Adjective > Ominous

Adjective – Ominous

The word “omen” comes straight from Latin and means “something that tells what will happen in the future.”

Omens are either good or bad. You don’t hear too much about humdrum omens.

But, maybe because we pay more attention to things we see as bad omens, the word “ominous” means “revealing a bad omen,” or more loosely, “creepy, spooky, or sinister in a way that seems to suggest that something bad will happen.”

Pronunciation:
OM uh nuss

Part of speech:
Adjective: “the owl’s ominous stare,” “the owl’s stare seemed ominous.”

Other common forms:
omen(s), ominously

How to use it:
This word is common and powerful.

It can emphasize how something fills us with a vague, dreadful, anticipatory fear: “I drew back from the ominous shadows.” And it’s great for exaggeration: “We heard silence from the playroom, then an ominous ‘Oops.'”

Often we talk about ominous sights and sounds, like an ominous darkening of the sky, or an ominous rumbling of thunder.

People’s voices, and their words and facial expressions, can seem ominous. “He stopped us with his ominous glare.”

It’s often music that we find ominous: “Danny Elfman wrote the whimsical, ominous score for The Nightmare Before Christmas.”

And often, it’s silence that strikes us as most ominous.

Aside from sights and sounds, you can call just about anything else ominous: smells, threats, warnings, predictions, statistics, developments, coincidences, etc.

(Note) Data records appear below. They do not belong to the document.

(* ===== verification/CommandLine.v ===== *)
(** * The command line of the manager: cmd/main.go

    The flags of [main] with their defaults, as [flag] reads them: an int has the
    width of the platform, 64 bits or 32 (linux/arm/v7, Makefile and
    .goreleaser.yaml).  The flags of the libraries (the logger binds some of its
    own) are a parameter. *)

From S2P Require Import Prelude GoStrings GoTime GoFlag.

Record Flags := mkFlags {
  webhookHost : string;
  webhookPort : Z;
  metricsAddr : string;
  probeAddr : string;
  sleepDelta : Z;
  enableLeaderElection : bool;
  secureMetrics : bool;
  webhookCertPath : string;
  webhookCertName : string;
  webhookCertKey : string;
  metricsCertPath : string;
  metricsCertName : string;
  metricsCertKey : string;
  enableHTTP2 : bool;
  maxConcurrentReconciles : Z
}.

Definition defaultFlags : Flags :=
  mkFlags "" 9443 "0" ":8081" 60 false true "" "tls.crt" "tls.key" "" "tls.crt" "tls.key" false 20.

(** The platforms the program is built for, and [strconv.IntSize] on them. *)
Inductive platform := Platform32 | Platform64.

Definition IntSize (pf : platform) : Z := match pf with Platform32 => 32 | Platform64 => 64 end.

(** [flag.StringVar], [flag.IntVar], [flag.Int64Var] and [flag.BoolVar]: flags that
    set a field. *)
Definition StringVar (set : string -> Flags -> Flags) : Flag Flags := mkFlag false (fun v f => Ok (set v f)).
Definition IntVar (pf : platform) (set : Z -> Flags -> Flags) : Flag Flags :=
  mkFlag false (fun v f => let? n := ParseInt0 (IntSize pf) v in Ok (set n f)).
Definition Int64Var (set : Z -> Flags -> Flags) : Flag Flags :=
  mkFlag false (fun v f => let? n := ParseInt0 64 v in Ok (set n f)).
Definition BoolVar (set : bool -> Flags -> Flags) : Flag Flags :=
  mkFlag true (fun v f => let? b := ParseBool v in Ok (set b f)).

Definition flagVars (pf : platform) : list (string * Flag Flags) :=
  [("webhook-host", StringVar (fun v '(mkFlags _ b c d e f g h i j k l m n o) => mkFlags v b c d e f g h i j k l m n o));
   ("webhook-server-port", IntVar pf (fun v '(mkFlags a _ c d e f g h i j k l m n o) => mkFlags a v c d e f g h i j k l m n o));
   ("metrics-bind-address", StringVar (fun v '(mkFlags a b _ d e f g h i j k l m n o) => mkFlags a b v d e f g h i j k l m n o));
   ("health-probe-bind-address", StringVar (fun v '(mkFlags a b c _ e f g h i j k l m n o) => mkFlags a b c v e f g h i j k l m n o));
   ("sleep-delta", Int64Var (fun v '(mkFlags a b c d _ f g h i j k l m n o) => mkFlags a b c d v f g h i j k l m n o));
   ("leader-elect", BoolVar (fun v '(mkFlags a b c d e _ g h i j k l m n o) => mkFlags a b c d e v g h i j k l m n o));
   ("metrics-secure", BoolVar (fun v '(mkFlags a b c d e f _ h i j k l m n o) => mkFlags a b c d e f v h i j k l m n o));
   ("webhook-cert-path", StringVar (fun v '(mkFlags a b c d e f g _ i j k l m n o) => mkFlags a b c d e f g v i j k l m n o));
   ("webhook-cert-name", StringVar (fun v '(mkFlags a b c d e f g h _ j k l m n o) => mkFlags a b c d e f g h v j k l m n o));
   ("webhook-cert-key", StringVar (fun v '(mkFlags a b c d e f g h i _ k l m n o) => mkFlags a b c d e f g h i v k l m n o));
   ("metrics-cert-path", StringVar (fun v '(mkFlags a b c d e f g h i j _ l m n o) => mkFlags a b c d e f g h i j v l m n o));
   ("metrics-cert-name", StringVar (fun v '(mkFlags a b c d e f g h i j k _ m n o) => mkFlags a b c d e f g h i j k v m n o));
   ("metrics-cert-key", StringVar (fun v '(mkFlags a b c d e f g h i j k l _ n o) => mkFlags a b c d e f g h i j k l v n o));
   ("enable-http2", BoolVar (fun v '(mkFlags a b c d e f g h i j k l m _ o) => mkFlags a b c d e f g h i j k l m v o));
   ("max-concurrent-reconciles", IntVar pf (fun v '(mkFlags a b c d e f g h i j k l m n _) => mkFlags a b c d e f g h i j k l m n v))]%string.

Fixpoint lookup_flag {S} (name : string) (l : list (string * Flag S)) : option (Flag S) :=
  match l with
  | [] => None
  | (n, fl) :: l => if String.eqb n name then Some fl else lookup_flag name l
  end.

Section CommandLine.
Variable pf : platform.
(** The flags of the libraries; what they set is not part of [Flags]. *)
Variable extra : string -> option (Flag unit).

Definition commandLine (name : string) : option (Flag Flags) :=
  match lookup_flag name (flagVars pf) with
  | Some fl => Some fl
  | None =>
      fl ← extra name;
      Some (mkFlag (isBoolFlag fl) (fun v f => let? _ := set_flag fl v tt in Ok f))
  end.

(** [flag.Parse()] on the arguments of the process. *)
Definition parseFlags (args : list string) : result Flags :=
  let? r := Parse commandLine args defaultFlags in Ok (fst r).
End CommandLine.

(** ** Theorems *)

(** The settings that describe a configuration. *)
Definition settings (f : Flags) : list (string * string) :=
  [("webhook-host", webhookHost f); ("webhook-server-port", itoa (webhookPort f));
   ("metrics-bind-address", metricsAddr f); ("health-probe-bind-address", probeAddr f);
   ("sleep-delta", itoa (sleepDelta f)); ("leader-elect", fmt_bool (enableLeaderElection f));
   ("metrics-secure", fmt_bool (secureMetrics f)); ("webhook-cert-path", webhookCertPath f);
   ("webhook-cert-name", webhookCertName f); ("webhook-cert-key", webhookCertKey f);
   ("metrics-cert-path", metricsCertPath f); ("metrics-cert-name", metricsCertName f);
   ("metrics-cert-key", metricsCertKey f); ("enable-http2", fmt_bool (enableHTTP2 f));
   ("max-concurrent-reconciles", itoa (maxConcurrentReconciles f))]%string.

(** The numbers of a configuration are integers of their types. *)
Definition ints_fit (pf : platform) (f : Flags) : Prop :=
  in_int (IntSize pf) (webhookPort f) /\ in_int 64 (sleepDelta f)
  /\ in_int (IntSize pf) (maxConcurrentReconciles f).

Section Spec.
Variable pf : platform.
Variable extra : string -> option (Flag unit).

(** A full list of settings that leads from one configuration to another; those
    that satisfy [idle] change nothing where they stand. *)
Inductive chain (idle : string * string -> Prop) : list (string * string) -> Flags -> Flags -> Prop :=
| chain_nil st : chain idle [] st st
| chain_cons name v rest st st1 st2 fl :
    commandLine pf extra name = Some fl -> set_flag fl v st = Ok st1 -> (idle (name, v) -> st1 = st) ->
    chain idle rest st1 st2 -> chain idle ((name, v) :: rest) st st2.

(** The idle settings can be left out. *)
Lemma chain_sublist idle full l st st' :
  chain idle full st st' -> NoDup full.*1 -> l `sublist_of` full ->
  (forall nv, nv ∈ full -> nv ∉ l -> idle nv) ->
  set_all (commandLine pf extra) l st = Some st'.
Proof.
  intros Hc. revert l. induction Hc as [st|name v rest st st1 st2 fl Hf Hs Hi Hc IH]; intros l Hd Hl Hidle.
  - apply sublist_nil_r in Hl as ->. done.
  - cbn in Hd. apply NoDup_cons in Hd as [Hname Hd].
    assert ((name, v) ∉ rest) as Hnv.
    { intros Hin. apply Hname, list_elem_of_fmap. by exists (name, v). }
    apply sublist_cons_r in Hl as [Hl|(l' & -> & Hl)].
    + rewrite <- Hi; [|apply Hidle; [by left|intros Hin; apply Hnv; by eapply elem_of_sublist]].
      apply IH; [done|done|]. intros nv Hin. apply Hidle. by right.
    + cbn. rewrite Hf. cbn. rewrite Hs. apply IH; [done|done|].
      intros nv Hin Hni. apply Hidle; [by right|]. by intros [->|H]%elem_of_cons.
Qed.

Lemma IntSize_pos : 0 < IntSize pf.
Proof. by destruct pf. Qed.

Lemma itoa_inj m n : itoa m = itoa n -> m = n.
Proof. intros H. apply (f_equal parse_int) in H. rewrite !parse_int_itoa in H. congruence. Qed.

Lemma fmt_bool_inj a b : fmt_bool a = fmt_bool b -> a = b.
Proof. by destruct a, b. Qed.


(** A setting of the default configuration, field by field. *)
Ltac default_setting H :=
  repeat (apply elem_of_cons in H as [H|H]; [try discriminate H; injection H as H|]);
  try by apply elem_of_nil in H.

Lemma settings_chain f :
  ints_fit pf f -> chain (fun nv => nv ∈ settings defaultFlags) (settings f) defaultFlags f.
Proof.
  destruct f as [a b c d e f g h i j k l m n o]. intros (H1 & H2 & H3). cbn in H1, H2, H3.
  unfold settings at 2, defaultFlags at 2.
  cbn [webhookHost webhookPort metricsAddr probeAddr sleepDelta enableLeaderElection secureMetrics
    webhookCertPath webhookCertName webhookCertKey metricsCertPath metricsCertName metricsCertKey
    enableHTTP2 maxConcurrentReconciles].
  repeat (eapply chain_cons;
    [reflexivity
    |cbn [set_flag StringVar IntVar Int64Var BoolVar];
     rewrite ?ParseInt0_itoa, ?ParseBool_fmt by (done || apply IntSize_pos); reflexivity
    |intros Hin; unfold settings in Hin; default_setting Hin;
     try apply itoa_inj in Hin;
     try match type of Hin with fmt_bool ?x = _ => destruct x; try discriminate Hin end; by subst
    |]).
  apply chain_nil.
Qed.

(** [C20] The command line is read as it is written.  On a platform of either
    width, every configuration whose numbers fit their types (an int of the platform
    for the port and the concurrency, an int64 for the delta) is reached by giving
    the flags whose values are not the defaults, and any others, in the forms the
    flag package accepts (one dash or two; the value after an equals sign or as the
    next argument; a boolean without its value), whatever flags the libraries add;
    the arguments that follow, after a double dash or from the first that is no
    flag, are left alone. *)
Theorem command_line_read f given argss rest left :
  ints_fit pf f -> given `sublist_of` settings f ->
  (forall nv, nv ∈ settings f -> nv ∉ given -> nv ∈ settings defaultFlags) ->
  Forall2 (fun nv => renders (commandLine pf extra) nv.1 nv.2) given argss -> stops_at rest left ->
  Parse (commandLine pf extra) (concat argss ++ rest) defaultFlags = Ok (f, left).
Proof.
  intros Hi Hs Hd Hr Hrest. apply Parse_all with (settings := given); try done.
  - assert (Forall (fun nv => GoFlag.name_ok nv.1 = true) (settings f)) as Hall by (by repeat constructor).
    rewrite Forall_forall in *. intros nv Hin. apply Hall. by eapply elem_of_sublist.
  - apply (chain_sublist (fun nv => nv ∈ settings defaultFlags) (settings f)); try done.
    + by apply settings_chain.
    + apply (bool_decide_unpack _). by vm_compute.
Qed.
End Spec.
(* ===== verification/Schedule.v ===== *)
(** * When to run: schedule.go

    [getNextSchedule] decides, from the schedule of the current operation, the
    last run and the clock, whether the operation is due, and when to look
    again.  The theorems are proved for every scheduler that satisfies
    [CronLaws]. *)

From S2P Require Import Prelude GoStrings GoTime GoJson Api Libs Client RestoreData.
From S2P Require Import SleepInfoData.

Section Schedule.
Context {CR : CronLib}.

Definition getRequeueAfter (schedule now : Time) : Duration := SubT schedule now.

Definition getCronParsed (schedule : string) : result Schedule := ParseStandard schedule.

Definition isTimeInDelta (t1 t2 : Time) (delta : Duration) : bool :=
  let diffInMs :=
    if Before t1 t2 then Milliseconds (SubT t2 t1) else Milliseconds (SubT t1 t2) in
  diffInMs <=? Milliseconds delta.

(** [SleepDelta] is the field of the reconciler, in seconds. *)
Definition getNextSchedule (SleepDelta : Z) (data : SleepInfoData) (now : Time)
    : result (bool * Time * Duration) :=
  let scheduleDelta := dmul SleepDelta Second in
  match getCronParsed (CurrentOperationSchedule data) with
  | Err e => Err (errorf ("current schedule not valid: " +:+ err_msg e))
  | Ok sched =>
      let lastSchedule := LastSchedule data in
      let earliestTime :=
        if negb (IsZero lastSchedule) then lastSchedule else AddT now (dneg scheduleDelta) in
      let nextSchedule := Next sched earliestTime in
      let nextSchedule :=
        if TimeEqual earliestTime lastSchedule && Before nextSchedule now
           && negb (isTimeInDelta nextSchedule now scheduleDelta)
        then Next sched (AddT now (dneg scheduleDelta)) else nextSchedule in
      let isToExecute := isTimeInDelta now nextSchedule scheduleDelta in
      if isToExecute then
        match getCronParsed (NextOperationSchedule data) with
        | Err e => Err (errorf ("next op schedule not valid: " +:+ err_msg e))
        | Ok nextOpSched =>
            let nextSchedule := Next nextOpSched (AddT now scheduleDelta) in
            Ok (true, nextSchedule, getRequeueAfter nextSchedule now)
        end
      else Ok (false, nextSchedule, getRequeueAfter nextSchedule now)
  end.

(** ** The window around an instant *)

(** The deltas for which the code computes what it means: not negative and
    small enough for int64 nanoseconds (nine hundred million seconds). *)
Definition delta_ok (SleepDelta : Z) : Prop := 0 <= SleepDelta <= 900000000.

Lemma delta_exact d : delta_ok d ->
  dmul d Second = d * Second /\ dneg (dmul d Second) = - (d * Second).
Proof.
  unfold delta_ok, dmul, dneg. intros H.
  rewrite !wrap64_id; [done|..];
    unfold in_int64, minDuration, maxDuration, Second; try lia.
Qed.

(** Two instants are within delta when they differ by less than delta plus a
    millisecond: the comparison is made on truncated milliseconds. *)
Lemma isTimeInDelta_spec t1 t2 d :
  delta_ok d ->
  isTimeInDelta t1 t2 (dmul d Second) = true
  <-> Z.abs (instant t1 - instant t2) < d * Second + Millisecond.
Proof.
  intros Hd. destruct (delta_exact d Hd) as [-> _].
  unfold isTimeInDelta, Before, SubT, Milliseconds, saturate64, minDuration, maxDuration,
    Millisecond, Second, delta_ok in *.
  rewrite Z.leb_le.
  destruct (Z.ltb_spec (instant t1) (instant t2)); rewrite !Z.quot_div_nonneg by lia;
    Z.to_euclidean_division_equations; lia.
Qed.

(** The window test does not depend on the order of its arguments. *)
Lemma isTimeInDelta_sym t1 t2 delta : isTimeInDelta t1 t2 delta = isTimeInDelta t2 t1 delta.
Proof.
  unfold isTimeInDelta, Before.
  destruct (Z.ltb_spec (instant t1) (instant t2)), (Z.ltb_spec (instant t2) (instant t1));
    try done; [lia|]. unfold SubT. by replace (instant t1) with (instant t2) by lia.
Qed.
End Schedule.

Section ScheduleTheorems.
Context {CR : CronLib} {CL : CronLaws}.

(** The firing [getNextSchedule] compares with the clock. *)
Definition candidate (d : Z) (sched : Schedule) (last now : Time) : Time :=
  let delta := dmul d Second in
  let earliest := if negb (IsZero last) then last else AddT now (dneg delta) in
  let n := Next sched earliest in
  if TimeEqual earliest last && Before n now && negb (isTimeInDelta n now delta)
  then Next sched (AddT now (dneg delta)) else n.

Lemma getNextSchedule_unfold d data now sched :
  ParseStandard (CurrentOperationSchedule data) = Ok sched ->
  getNextSchedule d data now
  = let n := candidate d sched (LastSchedule data) now in
    if isTimeInDelta now n (dmul d Second) then
      match ParseStandard (NextOperationSchedule data) with
      | Err e => Err (errorf ("next op schedule not valid: " +:+ err_msg e))
      | Ok nextOp =>
          let n' := Next nextOp (AddT now (dmul d Second)) in Ok (true, n', SubT n' now)
      end
    else Ok (false, n, SubT n now).
Proof. intros H. unfold getNextSchedule, getCronParsed. by rewrite H. Qed.

(** A schedule that always fires again (every weekly schedule does), from the
    zero time on. *)
Definition recurring (s : Schedule) : Prop :=
  forall t, 0 <= instant t -> IsZero (Next s t) = false.

(** No firing between [lo] and [hi]. *)
Definition quiet (s : Schedule) (lo hi : Z) : Prop := forall x, lo < x < hi -> ~ fires s x.

Lemma recurring_next s t :
  recurring s -> 0 <= instant t ->
  instant t < instant (Next s t) /\ fires s (instant (Next s t))
  /\ quiet s (instant t) (instant (Next s t)).
Proof.
  intros Hr Ht. destruct (next_fires s t (Hr t Ht)) as [H1 H2]. split; [done|]. split; [done|].
  intros x Hx. by apply (next_least s t x (Hr t Ht)).
Qed.

(** The candidate is a firing after the last run; it is in the window or
    beyond it, never before, and no firing is passed over. *)
Lemma candidate_spec d sched last now :
  delta_ok d -> recurring sched -> d * Second <= instant now -> 0 <= instant last ->
  let n := instant (candidate d sched last now) in
  let delta := d * Second in
  fires sched n
  /\ (IsZero last = true \/ instant last < n)
  /\ (Z.abs (instant now - n) < delta + Millisecond \/ instant now + delta < n)
  /\ quiet sched (if IsZero last then instant now - delta
                  else Z.max (instant now - delta) (instant last)) n.
Proof.
  intros Hd Hr Hnow Hlast n delta. unfold n, candidate. clear n.
  destruct (delta_exact d Hd) as [Ed En]. rewrite En.
  destruct (recurring_next sched (AddT now (- delta)) Hr) as (F1 & F2 & F3);
    [cbn [AddT instant]; lia|].
  fold delta. cbn [AddT instant] in *.
  pose proof (isTimeInDelta_spec (Next sched last) now d Hd) as W.
  change (d * Second) with delta in W.
  pose proof (recurring_next sched last Hr Hlast) as (L1 & L2 & L3).
  assert (0 <= delta /\ 0 < Millisecond) as [Hp Hm] by (unfold delta, Second, Millisecond; unfold delta_ok in Hd; lia).
  destruct (IsZero last) eqn:Z0; cbn [negb].
  - assert (forall b (x y : Time), x = y -> (if b : bool then x else y) = y) as Hif
      by (by intros [] ? ? ->).
    rewrite Hif by done. repeat split; [done|by left|lia|].
    intros x Hx. apply F3. cbn [AddT instant]. lia.
  - unfold TimeEqual, Before. rewrite Z.eqb_refl. cbn [andb].
    destruct (Z.ltb_spec (instant (Next sched last)) (instant now)) as [Hb|Hb]; cbn [andb].
    + destruct (isTimeInDelta _ now _) eqn:Ew; cbn [negb].
      * repeat split; [done|by right|left; pose proof (proj1 W eq_refl); lia|].
        intros x Hx. apply L3. lia.
      * assert (~ (Z.abs (instant (Next sched last) - instant now) < delta + Millisecond)) as Hn.
        { intros Hc. apply W in Hc. congruence. }
        repeat split; [done|right; lia|lia|].
        intros x Hx. apply F3. cbn [AddT instant]. lia.
    + repeat split; [done|by right|lia|]. intros x Hx. apply L3. lia.
Qed.

Section Decision.
Variables (d : Z) (data : SleepInfoData) (now : Time) (sched : Schedule).
Hypothesis Hd : delta_ok d.
Hypothesis Hparse : ParseStandard (CurrentOperationSchedule data) = Ok sched.
Hypothesis Hrec : recurring sched.
Hypothesis Hnow : d * Second <= instant now.
Hypothesis Hlast0 : 0 <= instant (LastSchedule data).

(** The firing a due operation answers. *)
Lemma due_firing next rq :
  getNextSchedule d data now = Ok (true, next, rq) ->
  exists f, fires sched f
    /\ Z.abs (instant now - f) < d * Second + Millisecond
    /\ (IsZero (LastSchedule data) = true \/ instant (LastSchedule data) < f).
Proof using CL Hd Hparse Hrec Hnow Hlast0.
  rewrite (getNextSchedule_unfold d data now sched Hparse). cbv zeta.
  destruct (isTimeInDelta now _ _) eqn:Ew; [intros _|done].
  apply (isTimeInDelta_spec _ _ _ Hd) in Ew.
  pose proof (candidate_spec d sched (LastSchedule data) now Hd Hrec Hnow Hlast0) as (F & L & _).
  eexists. split; [exact F|]. split; [lia|done].
Qed.

(** The firing a run that is not due waits for is after the last run. *)
Lemma not_due_after_last next rq :
  getNextSchedule d data now = Ok (false, next, rq) ->
  IsZero (LastSchedule data) = true \/ instant (LastSchedule data) < instant next.
Proof using CL Hd Hparse Hrec Hnow Hlast0.
  rewrite (getNextSchedule_unfold d data now sched Hparse). cbv zeta.
  pose proof (candidate_spec d sched (LastSchedule data) now Hd Hrec Hnow Hlast0) as (_ & L & _).
  destruct (isTimeInDelta now _ _); [|by intros [= <- <-]].
  by destruct (ParseStandard (NextOperationSchedule data)).
Qed.

(** The delay until an instant beyond the window. *)
Lemma delay_beyond (n : Time) :
  instant now + d * Second < instant n ->
  0 < SubT n now <= maxDuration
  /\ (in_int64 (instant n - instant now) -> SubT n now = instant n - instant now).
Proof using Hd.
  intros Hn. unfold SubT. pose proof (saturate64_range (instant n - instant now)) as Hr.
  unfold in_int64 in Hr. split; [|apply saturate64_id].
  split; [|lia]. apply saturate64_pos. unfold delta_ok, Second in *. lia.
Qed.

(** The next run lies beyond the window, on a firing of its schedule. *)
Lemma next_run b next rq nextOp :
  ParseStandard (NextOperationSchedule data) = Ok nextOp -> recurring nextOp ->
  getNextSchedule d data now = Ok (b, next, rq) ->
  rq = SubT next now /\ instant now + d * Second < instant next
  /\ fires (if b then nextOp else sched) (instant next)
  /\ quiet (if b then nextOp else sched)
       (if b then instant now + d * Second
        else Z.max (instant now + d * Second) (instant (LastSchedule data))) (instant next).
Proof using CL Hd Hparse Hrec Hnow Hlast0.
  intros Hop Hropn H.
  rewrite (getNextSchedule_unfold d data now sched Hparse), Hop in H. cbv zeta in H.
  pose proof (candidate_spec d sched (LastSchedule data) now Hd Hrec Hnow Hlast0) as (F & _ & W & Q).
  destruct (isTimeInDelta now _ _) eqn:Ew; injection H as <- <- <-.
  - destruct (delta_exact d Hd) as [-> _].
    destruct (recurring_next nextOp (AddT now (d * Second)) Hropn) as (N1 & N2 & N3);
      [cbn [AddT instant]; unfold delta_ok, Second in *; lia|]. by cbn [AddT instant] in *.
  - assert (instant now + d * Second < instant (candidate d sched (LastSchedule data) now)) as Hn.
    { destruct W as [W|W]; [|done]. apply (isTimeInDelta_spec _ _ _ Hd) in W. congruence. }
    split_and!; [done|done|done|]. intros x Hx. apply Q.
    unfold delta_ok, Second in *. destruct (IsZero _); lia.
Qed.

(** [C7] An operation is executed only when it is due: some firing of its
    schedule lies within delta of the clock (up to the millisecond the
    comparison truncates) and after the last run, so that a firing at or
    before the last run is never executed again. *)
Theorem runs_only_when_due next rq :
  getNextSchedule d data now = Ok (true, next, rq) ->
  exists f, fires sched f
    /\ Z.abs (instant now - f) < d * Second + Millisecond
    /\ (IsZero (LastSchedule data) = true \/ instant (LastSchedule data) < f).
Proof using CL Hd Hparse Hrec Hnow Hlast0. apply due_firing. Qed.

(** A firing in the window makes the operation due. *)
Lemma firing_due f :
  is_ok (ParseStandard (NextOperationSchedule data)) = true ->
  fires sched f ->
  instant now - d * Second < f <= instant now + d * Second ->
  IsZero (LastSchedule data) = true \/ instant (LastSchedule data) < f ->
  exists next rq, getNextSchedule d data now = Ok (true, next, rq).
Proof using CL Hd Hparse Hrec Hnow Hlast0.
  intros Hok Hf Hw Hl. rewrite (getNextSchedule_unfold d data now sched Hparse). cbv zeta.
  pose proof (candidate_spec d sched (LastSchedule data) now Hd Hrec Hnow Hlast0) as (_ & _ & W & Q).
  assert (instant (candidate d sched (LastSchedule data) now) <= f) as Hle.
  { destruct (Z.le_gt_cases (instant (candidate d sched (LastSchedule data) now)) f); [done|].
    exfalso. apply (Q f); [|done].
    destruct (IsZero (LastSchedule data)); [lia|]. destruct Hl; [done|lia]. }
  assert (isTimeInDelta now (candidate d sched (LastSchedule data) now) (dmul d Second) = true)
    as ->.
  { apply (isTimeInDelta_spec _ _ _ Hd). unfold Millisecond in *. lia. }
  destruct (ParseStandard (NextOperationSchedule data)); [eauto|done].
Qed.

(** A due operation is never missed: when the schedule fires at an
    instant of the window that is after the last run, the operation is
    executed, however many earlier firings were skipped. *)
Lemma runs_when_due f :
  is_ok (ParseStandard (NextOperationSchedule data)) = true ->
  fires sched f ->
  instant now - d * Second < f <= instant now + d * Second ->
  IsZero (LastSchedule data) = true \/ instant (LastSchedule data) < f ->
  exists next rq, getNextSchedule d data now = Ok (true, next, rq).
Proof using CL Hd Hparse Hrec Hnow Hlast0. apply firing_due. Qed.

(** [C24] The reconciler always comes back, and at the right time.  The next
    run is scheduled strictly after the window, so the requeue delay is
    positive; after an execution it is the first firing of the next
    operation beyond the window, and otherwise no firing of the current
    operation lies between the window and the next run. *)
Theorem requeue_at_next_firing b next rq nextOp :
  ParseStandard (NextOperationSchedule data) = Ok nextOp -> recurring nextOp ->
  instant (LastSchedule data) <= instant now + d * Second ->
  getNextSchedule d data now = Ok (b, next, rq) ->
  let w := instant now + d * Second in
  w < instant next
  /\ 0 < rq <= maxDuration
  /\ (in_int64 (instant next - instant now) -> rq = instant next - instant now)
  /\ fires (if b then nextOp else sched) (instant next)
  /\ quiet (if b then nextOp else sched) w (instant next).
Proof using CL Hd Hparse Hrec Hnow Hlast0.
  intros Hop Hropn Hlast H w. subst w.
  destruct (next_run b next rq nextOp Hop Hropn H) as (-> & Hn & F & Q).
  rewrite Z.max_l in Q by lia. pose proof (delay_beyond next Hn). destruct b; tauto.
Qed.
End Decision.
End ScheduleTheorems.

Finally, although you can talk about ominous signs, signals, and indicators, why not just call them omens?

examples:
“The woods always look different at night… Everything has an unfamiliar slant to it. As if the daytime trees and flowers and stones had gone to bed and sent slightly more ominous versions of themselves to take their places.”
— Suzanne Collins, The Hunger Games, 2008

“Here’s what’s familiar (about the remake of the movie). The Creeds are still the focus, having just moved from Boston with their children, Gage and Ellie, and cute cat in search of a quieter life in Maine. There’s still the ominous, dead-raising burial ground in the woods that will upend those hopes. Semi trucks speeding by still foreshadow doom.”